══ PROVIDED INFORMATION ══

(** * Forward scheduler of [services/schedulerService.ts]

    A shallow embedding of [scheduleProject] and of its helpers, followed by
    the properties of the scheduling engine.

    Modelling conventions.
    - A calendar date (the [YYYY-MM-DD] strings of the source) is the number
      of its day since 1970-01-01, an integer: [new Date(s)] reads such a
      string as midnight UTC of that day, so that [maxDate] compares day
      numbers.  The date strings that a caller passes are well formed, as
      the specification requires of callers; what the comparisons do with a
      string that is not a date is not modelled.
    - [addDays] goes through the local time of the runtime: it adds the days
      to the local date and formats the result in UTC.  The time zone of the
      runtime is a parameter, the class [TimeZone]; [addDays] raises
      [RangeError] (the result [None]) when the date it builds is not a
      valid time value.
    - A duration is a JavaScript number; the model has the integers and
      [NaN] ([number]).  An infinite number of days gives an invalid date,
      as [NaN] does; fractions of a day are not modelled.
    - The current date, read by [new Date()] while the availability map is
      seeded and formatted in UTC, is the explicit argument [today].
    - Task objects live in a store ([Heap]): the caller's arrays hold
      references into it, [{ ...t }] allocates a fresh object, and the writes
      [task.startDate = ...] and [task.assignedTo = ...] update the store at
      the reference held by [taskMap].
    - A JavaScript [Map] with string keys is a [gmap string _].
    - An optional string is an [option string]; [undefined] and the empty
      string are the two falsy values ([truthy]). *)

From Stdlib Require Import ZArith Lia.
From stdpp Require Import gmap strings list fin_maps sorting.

═══
══ PROVIDED INFORMATION ══

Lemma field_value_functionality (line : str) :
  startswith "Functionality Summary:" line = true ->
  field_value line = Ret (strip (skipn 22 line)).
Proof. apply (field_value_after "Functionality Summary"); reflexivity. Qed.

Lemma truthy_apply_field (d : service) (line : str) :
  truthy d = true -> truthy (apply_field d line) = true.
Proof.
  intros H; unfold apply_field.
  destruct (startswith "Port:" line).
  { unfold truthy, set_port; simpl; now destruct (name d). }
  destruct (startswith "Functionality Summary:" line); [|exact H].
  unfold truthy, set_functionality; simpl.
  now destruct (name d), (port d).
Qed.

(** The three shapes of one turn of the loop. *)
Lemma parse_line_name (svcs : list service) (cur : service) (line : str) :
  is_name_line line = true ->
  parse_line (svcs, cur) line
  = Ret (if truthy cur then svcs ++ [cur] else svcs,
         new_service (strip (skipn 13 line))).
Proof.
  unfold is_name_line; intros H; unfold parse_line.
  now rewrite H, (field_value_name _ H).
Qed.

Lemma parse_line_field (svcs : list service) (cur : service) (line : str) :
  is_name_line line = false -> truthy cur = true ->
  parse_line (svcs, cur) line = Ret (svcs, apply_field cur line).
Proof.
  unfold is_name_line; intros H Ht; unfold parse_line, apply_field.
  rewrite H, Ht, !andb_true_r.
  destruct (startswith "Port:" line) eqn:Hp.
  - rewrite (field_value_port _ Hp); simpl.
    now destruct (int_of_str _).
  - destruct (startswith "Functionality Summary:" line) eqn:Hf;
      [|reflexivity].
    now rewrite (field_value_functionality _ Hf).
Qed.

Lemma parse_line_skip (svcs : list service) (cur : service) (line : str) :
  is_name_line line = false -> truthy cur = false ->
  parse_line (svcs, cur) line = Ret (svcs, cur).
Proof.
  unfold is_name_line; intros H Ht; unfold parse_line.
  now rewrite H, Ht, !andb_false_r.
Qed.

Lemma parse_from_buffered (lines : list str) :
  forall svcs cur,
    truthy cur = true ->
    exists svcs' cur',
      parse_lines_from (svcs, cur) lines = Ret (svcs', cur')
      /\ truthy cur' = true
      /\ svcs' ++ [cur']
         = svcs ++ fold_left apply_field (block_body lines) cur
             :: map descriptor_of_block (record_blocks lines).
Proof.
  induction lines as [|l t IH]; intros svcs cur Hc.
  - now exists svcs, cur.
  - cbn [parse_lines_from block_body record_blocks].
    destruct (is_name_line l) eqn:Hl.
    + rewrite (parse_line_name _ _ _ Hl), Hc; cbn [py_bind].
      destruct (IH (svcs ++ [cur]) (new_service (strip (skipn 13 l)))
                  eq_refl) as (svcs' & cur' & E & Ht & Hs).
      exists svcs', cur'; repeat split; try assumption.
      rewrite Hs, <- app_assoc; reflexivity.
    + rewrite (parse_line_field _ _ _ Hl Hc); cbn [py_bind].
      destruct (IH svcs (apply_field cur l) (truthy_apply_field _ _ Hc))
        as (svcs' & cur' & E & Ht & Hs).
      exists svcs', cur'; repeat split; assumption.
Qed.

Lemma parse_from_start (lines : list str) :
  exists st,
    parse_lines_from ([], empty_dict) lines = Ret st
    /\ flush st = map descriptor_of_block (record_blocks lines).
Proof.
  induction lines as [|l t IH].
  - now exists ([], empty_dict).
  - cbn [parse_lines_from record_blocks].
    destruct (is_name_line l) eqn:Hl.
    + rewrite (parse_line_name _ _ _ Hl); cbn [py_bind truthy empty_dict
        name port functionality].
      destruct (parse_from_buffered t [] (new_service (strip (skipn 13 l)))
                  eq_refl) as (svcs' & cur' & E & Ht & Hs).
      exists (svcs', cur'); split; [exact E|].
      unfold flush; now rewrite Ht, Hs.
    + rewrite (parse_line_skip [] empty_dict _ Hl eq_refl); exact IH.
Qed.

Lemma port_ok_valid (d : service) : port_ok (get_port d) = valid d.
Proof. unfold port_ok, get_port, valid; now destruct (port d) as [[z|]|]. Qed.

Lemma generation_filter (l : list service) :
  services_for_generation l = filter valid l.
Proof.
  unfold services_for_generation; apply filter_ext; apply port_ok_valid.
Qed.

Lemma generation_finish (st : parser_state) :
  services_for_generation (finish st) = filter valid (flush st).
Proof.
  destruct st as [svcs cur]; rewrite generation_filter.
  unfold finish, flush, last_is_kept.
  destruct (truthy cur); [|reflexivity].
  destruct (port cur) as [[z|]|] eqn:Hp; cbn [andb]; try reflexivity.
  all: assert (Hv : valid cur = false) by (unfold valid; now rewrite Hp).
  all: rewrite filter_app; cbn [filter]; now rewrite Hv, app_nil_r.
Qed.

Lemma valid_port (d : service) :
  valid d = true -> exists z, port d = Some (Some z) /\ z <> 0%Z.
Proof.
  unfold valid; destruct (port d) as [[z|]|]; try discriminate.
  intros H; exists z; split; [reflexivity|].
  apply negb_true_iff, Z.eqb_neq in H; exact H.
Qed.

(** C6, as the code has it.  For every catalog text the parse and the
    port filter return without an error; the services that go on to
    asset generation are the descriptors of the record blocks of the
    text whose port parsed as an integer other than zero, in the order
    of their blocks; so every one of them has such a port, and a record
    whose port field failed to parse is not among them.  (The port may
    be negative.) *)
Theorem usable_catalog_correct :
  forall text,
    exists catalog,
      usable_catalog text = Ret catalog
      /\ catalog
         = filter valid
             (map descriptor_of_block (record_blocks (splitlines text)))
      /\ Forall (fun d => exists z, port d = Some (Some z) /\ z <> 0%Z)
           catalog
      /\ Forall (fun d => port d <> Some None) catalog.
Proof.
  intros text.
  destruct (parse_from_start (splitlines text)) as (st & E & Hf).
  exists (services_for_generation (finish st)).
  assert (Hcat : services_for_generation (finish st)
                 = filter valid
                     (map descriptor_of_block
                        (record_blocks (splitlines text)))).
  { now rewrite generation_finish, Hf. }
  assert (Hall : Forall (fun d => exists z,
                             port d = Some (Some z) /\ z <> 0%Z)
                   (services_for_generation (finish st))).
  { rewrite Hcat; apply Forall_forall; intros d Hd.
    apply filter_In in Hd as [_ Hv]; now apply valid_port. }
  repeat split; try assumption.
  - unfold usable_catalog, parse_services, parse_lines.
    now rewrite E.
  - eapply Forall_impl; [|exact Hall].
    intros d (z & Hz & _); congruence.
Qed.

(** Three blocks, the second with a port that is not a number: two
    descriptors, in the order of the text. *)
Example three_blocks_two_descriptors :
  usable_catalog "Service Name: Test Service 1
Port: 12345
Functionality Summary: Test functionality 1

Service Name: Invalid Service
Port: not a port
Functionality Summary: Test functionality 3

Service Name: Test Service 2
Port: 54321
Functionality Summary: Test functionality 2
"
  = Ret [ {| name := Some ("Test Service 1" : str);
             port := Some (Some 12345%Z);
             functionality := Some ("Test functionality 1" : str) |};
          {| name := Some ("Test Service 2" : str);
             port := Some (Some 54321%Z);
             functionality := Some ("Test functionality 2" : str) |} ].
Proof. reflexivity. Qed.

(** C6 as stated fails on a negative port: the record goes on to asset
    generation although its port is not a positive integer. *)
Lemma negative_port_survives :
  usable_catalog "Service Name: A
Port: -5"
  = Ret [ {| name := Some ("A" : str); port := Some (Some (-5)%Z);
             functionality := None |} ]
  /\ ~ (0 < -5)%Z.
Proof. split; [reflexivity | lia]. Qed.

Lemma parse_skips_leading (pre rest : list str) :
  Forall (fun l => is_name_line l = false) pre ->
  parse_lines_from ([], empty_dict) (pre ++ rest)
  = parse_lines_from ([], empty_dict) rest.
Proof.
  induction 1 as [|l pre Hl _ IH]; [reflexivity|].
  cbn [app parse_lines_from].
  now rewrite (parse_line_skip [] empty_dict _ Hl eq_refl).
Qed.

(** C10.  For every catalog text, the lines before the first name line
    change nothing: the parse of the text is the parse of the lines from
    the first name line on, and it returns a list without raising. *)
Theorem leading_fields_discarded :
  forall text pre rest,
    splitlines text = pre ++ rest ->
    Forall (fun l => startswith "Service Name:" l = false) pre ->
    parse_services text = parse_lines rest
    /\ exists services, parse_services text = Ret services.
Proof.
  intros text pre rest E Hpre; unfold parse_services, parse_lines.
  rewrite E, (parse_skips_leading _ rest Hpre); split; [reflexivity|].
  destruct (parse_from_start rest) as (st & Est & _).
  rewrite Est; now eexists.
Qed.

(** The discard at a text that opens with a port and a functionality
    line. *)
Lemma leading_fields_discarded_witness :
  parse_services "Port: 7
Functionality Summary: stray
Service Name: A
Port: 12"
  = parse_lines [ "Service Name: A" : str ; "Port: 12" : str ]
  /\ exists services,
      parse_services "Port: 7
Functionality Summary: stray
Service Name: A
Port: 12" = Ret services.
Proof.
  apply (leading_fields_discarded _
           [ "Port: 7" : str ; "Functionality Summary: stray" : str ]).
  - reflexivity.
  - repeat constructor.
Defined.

═══

▸ PROBLEM:
Apply a filter for "whose" to the data above, then copy each line that matches.

▸ RESPONSE:
    text whose port parsed as an integer other than zero, in the order
    whose port field failed to parse is not among them.  (The port may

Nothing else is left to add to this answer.